New Brunswick

Higgs's comments about family doctors could hurt recruitment, says N.B. Medical Society

The president of the New Brunswick Medical Society challenges a suggestion by the premier earlier this week that everyone could have access to a family doctor if doctors would take on more patients, and says his comments could hurt recruitment and retention.

Premier suggested doctors could eliminate waiting lists if they 'took two or three more patients a week'

A portrait of a woman.
Dr. Michèle Michaud, president of the New Brunswick Medical Society, says the work of family doctors involves more than just office visits. (New Brunswick Medical Society)

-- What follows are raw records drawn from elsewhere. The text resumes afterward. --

(* ===== verification/Orphans.v ===== *)
(** * Orphan packets of a device readback (src/executor/src/tcp_ledger.rs)

    A device retains the initial descriptors that its readback could not find again.
    They are resident in the state a run starts from ([orphans_resident]). *)

From S2P Require Import Prelude OrdMap Event Model Image ExecError TcpLedger Transition.

(** The payloads of the initial events of some kinds. *)
Definition payloads_of_kinds (image : SimulationImage) (p : EventKind -> bool) : bset PayloadId :=
  bs_collect (payload <$> filter (fun event => p (kind event) = true) (im_initial_events image)).

(** Non-TCP packets that no arrival or pacing event carries, no queue holds, and that are
    not in service or complete their service. *)
Definition initial_non_tcp_orphan_packets (image : SimulationImage) : list PacketDescriptor :=
  let meaningful_event_payloads := payloads_of_kinds image (fun k =>
    match k with PacketArrival | RemoteArrival | PacingTimer => true | _ => false end) in
  let completion_payloads := payloads_of_kinds image (fun k =>
    match k with TxComplete => true | _ => false end) in
  let queued_payloads := bs_collect
    (mjoin (hs_queue <$> im_host_states image)
     ++ mjoin ((fun state => mjoin (sq_queue <$> sw_queues state)) <$> im_switch_states image)) in
  let in_service_payloads := bs_collect
    (omap hs_in_service (im_host_states image)
     ++ mjoin ((fun state => omap sq_in_service (sw_queues state)) <$> im_switch_states image)) in
  filter (fun packet =>
      negb (is_tcp_data (pk_kind packet))
      && negb (bs_contains (pk_id packet) meaningful_event_payloads)
      && negb (bs_contains (pk_id packet) queued_payloads)
      && (negb (bs_contains (pk_id packet) in_service_payloads)
          || bs_contains (pk_id packet) completion_payloads) = true)
    (im_initial_packets image).

(** ** Orphans are resident *)

(** A packet is in the store with its own descriptor. *)
Definition stored (packets : bmap PayloadId ResidentPacket) (packet : PacketDescriptor) : Prop :=
  exists r, bm_get (pk_id packet) packets = Some r /\ rs_descriptor r = packet.

Lemma insert_initial_stored packets descriptor packets' : insert_initial packets descriptor = Ok packets' ->
  stored packets' descriptor /\ forall packet, stored packets packet -> stored packets' packet.
Proof.
  unfold insert_initial. destruct (bm_get (pk_id descriptor) packets) eqn:E; [done|]. intros [= <-]. split.
  - eexists. by rewrite bm_get_insert_eq.
  - intros packet (r & Hr & Hd). exists r. split; [|done]. rewrite bm_get_insert_ne; [done|]. congruence.
Qed.

Lemma hold_in_service_stored node packets id packets' packet : hold_in_service node packets id = Ok packets' ->
  stored packets packet -> stored packets' packet.
Proof.
  unfold hold_in_service. intros (r & Hr & (n & Hn & [= <-])%bind_Ok)%bind_Ok (r' & Hr' & Hd).
  apply ok_or_Ok in Hr. destruct (decide (id = pk_id packet)) as [->|Hne].
  - eexists. rewrite bm_get_insert_eq. split; [done|]. rewrite Hr in Hr'. by injection Hr' as <-.
  - exists r'. by rewrite bm_get_insert_ne.
Qed.

(** Every initial packet that is not TCP data is resident at the start. *)
Lemma initial_residents_stored image packets packet : initial_residents image = Ok packets ->
  packet ∈ im_initial_packets image -> is_tcp_data (pk_kind packet) = false -> stored packets packet.
Proof.
  unfold initial_residents. intros (mid & Hmid & Hhold)%bind_Ok Hin Hk.
  assert (Hs : stored mid packet); [|].
  { clear Hhold. revert Hmid. generalize (@nil (PayloadId * ResidentPacket)).
    induction (im_initial_packets image) as [|d l IH]; intros acc Hf; [by apply not_elem_of_nil in Hin|].
    cbn [try_fold] in Hf. apply bind_Ok in Hf as (acc' & Hd & Hf). apply elem_of_cons in Hin as [<-|Hin]; [|by eapply IH].
    rewrite Hk in Hd. cbn [andb] in Hd. destruct (insert_initial_stored _ _ _ Hd) as [Hst _].
    refine (try_fold_ind (fun m => stored m packet) _ _ _ acc' mid Hst Hf).
    intros m x m' _ Hm Hx. destruct (_ && _); [by injection Hx as <-|].
    by apply (insert_initial_stored _ _ _ Hx). }
  refine (try_fold_ind (fun m => stored m packet) _ _ _ mid packets Hs Hhold).
  intros m x m' _ Hm Hx. by eapply hold_in_service_stored.
Qed.

(** Every packet the device retains as an orphan is an initial packet that is not TCP
    data, and the state a run starts from holds it with the same descriptor. *)
Theorem orphans_resident image packets packet :
  initial_residents image = Ok packets -> packet ∈ initial_non_tcp_orphan_packets image ->
  is_tcp_data (pk_kind packet) = false /\ stored packets packet.
Proof.
  intros Hres [Ho Hin]%list_elem_of_filter. rewrite !andb_true_iff in Ho. destruct Ho as [[[Hk _] _] _].
  apply negb_true_iff in Hk. split; [done|]. by eapply initial_residents_stored.
Qed.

The president of the New Brunswick Medical Society is challenging a suggestion by the premier earlier this week that everyone could have access to a family doctor if doctors would take on more patients, and says his comments could hurt recruitment and retention.

Dr. Michèle Michaud contends family doctors are already working beyond maximum capacity.

"With the current resources, you won't get there just by saying, 'Take two or three more,'" she said in French.

Michaud was reacting to comments Premier Blaine Higgs made Monday at a news conference in Charlottetown.

"If every doctor in our province took two or three more patients a week, we wouldn't have a backlog," Higgs said.

A portrait of a man with grey hair and glasses, wearing a trench coat, speaking.
Premier Blaine Higgs estimates that if New Brunswick family doctors in the province each saw two to three more patients a week, everyone could have access to care. (Radio-Canada)

"Every one of us has to find out a way that we can deliver health care differently, because I think, unanimously, we'll all say just putting more money into an unmanaged system isn't going to fix it," he said.

"I think we're all in a position to be innovative in this process."

About 55,000 people are registered with the province as not having a family doctor.

According to Michaud, who is a family doctor, palliative care physician, pain clinic physician and hospitalist at the Edmundston Regional Hospital, family doctors "have already had their capacity at maximum and even beyond their maximum for some time."

They care for patients who are increasingly sick, she said, pointing to the aging population, who each require more time.

In addition, the work of family doctors is not limited to office appointments, Michaud stressed. It could include "working in an emergency room, doing obstetrics, deliveries, pregnancy follow-up clinics, palliative care. We are also doing more and more oncology clinics, in addition to serving nursing homes, which need doctors present on site on a regular basis," she said.

There are also follow-ups on the health of patients, the management of test results, as well as the management of the personnel and the other administrative tasks, said Michaud.

We risk causing more professional burnout among doctors in the community.- Michèle Michaud, New Brunswick Medical Society president

To alleviate the waiting lists, she suggests instead filling the lack of human resources. This would, for example, support collaborative work in clinics.

"Asking family doctors [to work] more is currently not necessarily the solution: on the contrary, we risk causing more professional burnout among doctors in the community," Michaud said.

"It also risks, in the long and medium term, harming our recruitment and the retention of doctors who are already in office."

Opposition calls comments 'irresponsible,' 'attack'

New Brunswick Liberal Party Leader Susan Holt agrees.

"It was a little irresponsible comment to just say, 'Hey, get two or three more people a week.' It does not respect the nature of the problem," she said.

According to Holt, Higgs's comments, made on a regional forum following a meeting of Atlantic premiers, do not help New Brunswick.

"It is not a good message to attract people here that we are asking our doctors to do more. That's not a good recruiting message."

A doctor examining a patient.
Doctors have to spend more time with patients, whose needs are increasingly serious, according to the president of the medical society. (iStock)

Green Party health critic Megan Mitton was also surprised by Higgs's comments. "It is not only bizarre, it is also problematic that the premier is attacking the various health-care professionals," she said.

Mitton rejects the idea that doctors are not already doing enough. "It's not true that they sit around and do nothing, so it's a bit of an attack on doctors."

Like Michaud and Holt, Mitton believes a collaborative approach could help reduce waiting lists for a family doctor.

It would also be necessary, according to her, to hire more doctors in hospitals to free up family doctors to devote more time to their patients.